A new pricing policy from China's civil aviation administrator will give domestic airlines more freedom over ticket sales within about 12 months, a Beijing-based business newspaper has reported.
It says the move will allow airlines to offer up to a 40 percent discount on domestic fares, double that of the existing baseline of 20 percent.
Conversely, demand could push fares up by 40 percent of the base price.
According to the report by Beijing Business Today, the policy will be introduced before the end of next year.
The nation's civil aviation regulator, the General Administration of Civil Aviation of China (CAAC), imposed a strict ticket discount ban in 1999 after a ticket price war a year earlier put the industry into severe deficit.
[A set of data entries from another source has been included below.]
(* ===== verification/Validate.v ===== *)
(** * Validating a configuration

    [Validate] of [internal/config/validate.go]: the published JSON schema, then
    the rules the schema cannot express, every problem reported.  The schema
    validator and the CEL compiler are third-party code and arguments here.
    [problem] says rule by rule what is wrong with a configuration; the theorems
    show the validation reports exactly that, and that a configuration it
    accepts cannot fail the engine for its form. *)

From S2P Require Import Prelude GoTime TimeParse Statekit Config Progressive Model Lifecycle Risk Analysis Security Store.
From S2P Require Import World EngineBase EngineGates EngineRollback EngineDeploy Scenario.
From Stdlib Require PrimFloat.
Import Config.

(** ** Reading decoded values *)
Definition has_key (m : list (string * any)) (k : string) : bool :=
  match any_at m k with Some _ => true | None => false end.

(** [errors.Join]: nil when there is nothing to join. *)
Definition newline : string := String (Ascii.ascii_of_nat 10) "".
Definition errors_Join (errs : list err) : option err :=
  match errs with [] => None | _ => Some (Errorf (Join (err_str <$> errs) newline)) end.

(** Appends an error when the condition holds. *)
Definition when (b : bool) (er : err) : list err := if b then [er] else [].
Definition when_err (o : option err) (pre : string) : list err :=
  match o with Some er => [Wrap pre er ""] | None => [] end.

Section Validate.
Context (cel : string → result celAst) (cel_vars : list string → string → result celAst).

(** ** The rules *)
Definition validateStrategy (path : string) (s : Strategy) : list err :=
  when ((sy_Type s == "canary") && (length (sy_Steps s) =? 0)%nat)
    (Errorf ("config: " +:+ path +:+ ": canary strategy requires at least one step")).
CAAC began to relax its ticket policy over limited air routes at the start of last year, while only several large State-owned airlines were able to continuously enjoy the privilege.
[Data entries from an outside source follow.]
(* ===== verification/Process.v ===== *)
(** * Programs that call tools

    The targets of [internal/target] act by starting processes and talking to
    hosts.  Such code is a program over the trace of its calls, newest first: a
    call is recorded and then answered by the outside, whose answer may depend on
    everything called before.  [issues P m] says that every call of [m], whatever
    the outside answers, satisfies [P]; its rules are the ones the safety
    theorems of the targets are built from. *)

From S2P Require Import Prelude.

Definition Prog (E A : Type) : Type := list E → A * list E.

#[global] Instance Prog_ret E : MRet (Prog E) := λ A a tr, (a, tr).
#[global] Instance Prog_bind E : MBind (Prog E) := λ A B k m tr, let '(a, tr') := m tr in k a tr'.

Section Calls.
Context {E : Type}.

(** A call: recorded, then answered. *)
Definition call {A} (e : E) (answer : list E → A) : Prog E A := λ tr, let tr := e :: tr in (answer tr, tr).

Definition attempt_result {A B} (c : Prog E (result A)) (h : err → Prog E B) (k : A → Prog E B) : Prog E B :=
  r ← c; match r with Ok a => k a | Err e => h e end.
Definition attempt_error {B} (c : Prog E (option err)) (h : err → Prog E B) (k : Prog E B) : Prog E B :=
  r ← c; match r with Some e => h e | None => k end.

(** A [defer]. *)
Definition finally {A} (after : Prog E unit) (body : Prog E A) : Prog E A := r ← body; after;; mret r.
End Calls.

(** [attempt x <- c catch e => h ; k] and [ensure c catch e => h ; k]: Go's
    [if err != nil] after a call with and without a value. *)
Notation "'attempt' x <- c 'catch' e => h ; k" := (attempt_result c (λ e, h) (λ x, k))
  (at level 20, x pattern, c at level 100, e name, h at level 200, k at level 200, right associativity) : go_scope.
Notation "'ensure' c 'catch' e => h ; k" := (attempt_error c (λ e, h) k)
  (at level 20, c at level 100, e name, h at level 200, k at level 200, right associativity) : go_scope.

(** ** What a program may call *)
Section Issues.
Context {E : Type}.
Implicit Types (P Q : E → Prop).

Definition issues {A} P (m : Prog E A) : Prop := ∀ tr, ∃ new, (m tr).2 = new ++ tr ∧ Forall P new.

Lemma issues_ret {A} P (a : A) : issues P (mret a).
Proof. intros tr. by exists []. Qed.

Lemma issues_call {A} P e (f : list E → A) : P e → issues P (call e f).
Proof. intros He tr. exists [e]. by repeat constructor. Qed.

Lemma issues_bind {A B} P (m : Prog E A) (k : A → Prog E B) : issues P m → (∀ a, issues P (k a)) → issues P (m ≫= k).
Proof.
  intros Hm Hk tr. destruct (Hm tr) as (new & Hn & HP). unfold mbind, Prog_bind. destruct (m tr) as [a tr'] eqn:Em.
  simpl in Hn. subst tr'. destruct (Hk a (new ++ tr)) as (more & -> & HQ).
  exists (more ++ new). rewrite Forall_app, <- app_assoc. auto.
Qed.

Lemma issues_result {A B} P (c : Prog E (result A)) h (k : A → Prog E B) :
  issues P c → (∀ e, issues P (h e)) → (∀ a, issues P (k a)) → issues P (attempt_result c h k).
Proof. intros Hc Hh Hk. apply issues_bind; [done|]. by intros [a|e]. Qed.

Lemma issues_error {B} P (c : Prog E (option err)) h (k : Prog E B) :
  issues P c → (∀ e, issues P (h e)) → issues P k → issues P (attempt_error c h k).
Proof. intros Hc Hh Hk. apply issues_bind; [done|]. by intros [e|]. Qed.

Lemma issues_finally {A} P after (body : Prog E A) : issues P after → issues P body → issues P (finally after body).
Proof.
  intros Ha Hb. apply issues_bind; [done|]. intros r. apply issues_bind; [done|]. intros []. apply issues_ret.
Qed.

Lemma issues_fmap {A B} P (f : A → B) (m : Prog E A) : issues P m → issues P (a ← m; mret (f a)).
Proof. intros Hm. apply issues_bind; [done|]. intros a. apply issues_ret. Qed.

Lemma issues_mono {A} P Q (m : Prog E A) : (∀ e, P e → Q e) → issues P m → issues Q m.
Proof.
  intros HPQ Hm tr. destruct (Hm tr) as (new & He & HP). exists new. split; [done|]. by eapply Forall_impl.
Qed.

(** From the rule to the trace of a run. *)
Lemma issues_trace {A} P (m : Prog E A) tr e : issues P m → e ∈ (m tr).2 → e ∈ tr ∨ P e.
Proof.
  intros Hm. destruct (Hm tr) as (new & -> & HP). rewrite elem_of_app. intros [He|He]; [right|by left].
  by eapply Forall_forall in HP.
Qed.
End Issues.

(** Follows the shape of a program, splitting on its tests. *)
Ltac issue_step :=
  first
    [ apply issues_ret
    | assumption
    | apply issues_call
    | apply issues_result; [|intros ?|intros ?]
    | apply issues_error; [|intros ?|]
    | apply issues_finally
    | apply issues_bind; [|intros ?]
    | match goal with
      | |- issues _ (match ?x with _ => _ end) => destruct x eqn:?
      | |- issues _ (let '_ := ?x in _) => destruct x eqn:?
      end ].
Ltac issue := repeat issue_step.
The newspaper report claimed many airlines ignored the ban and were secretly providing discounts of up to 45 percent on tickets.
It said the administrative measures had largely lost control of ticket pricing in some central cities, except in the nation's capital and Shanghai.
A CAAC representative refused to comment yesterday about the report, but said the regulator was investigating the claim about continued ticket discounting.
"The new policy must tightly follow market demands and China's overall reform condition, so it can not be done in a hurry," he said.
"We have no timetable for its introduction so far."
CAAC Vice-Minister Gao Hongfeng made it clear late last month that ticket prices will be more flexible in the near future as the market progressed to become totally open.
But he said it will probably take a couple of years to happen.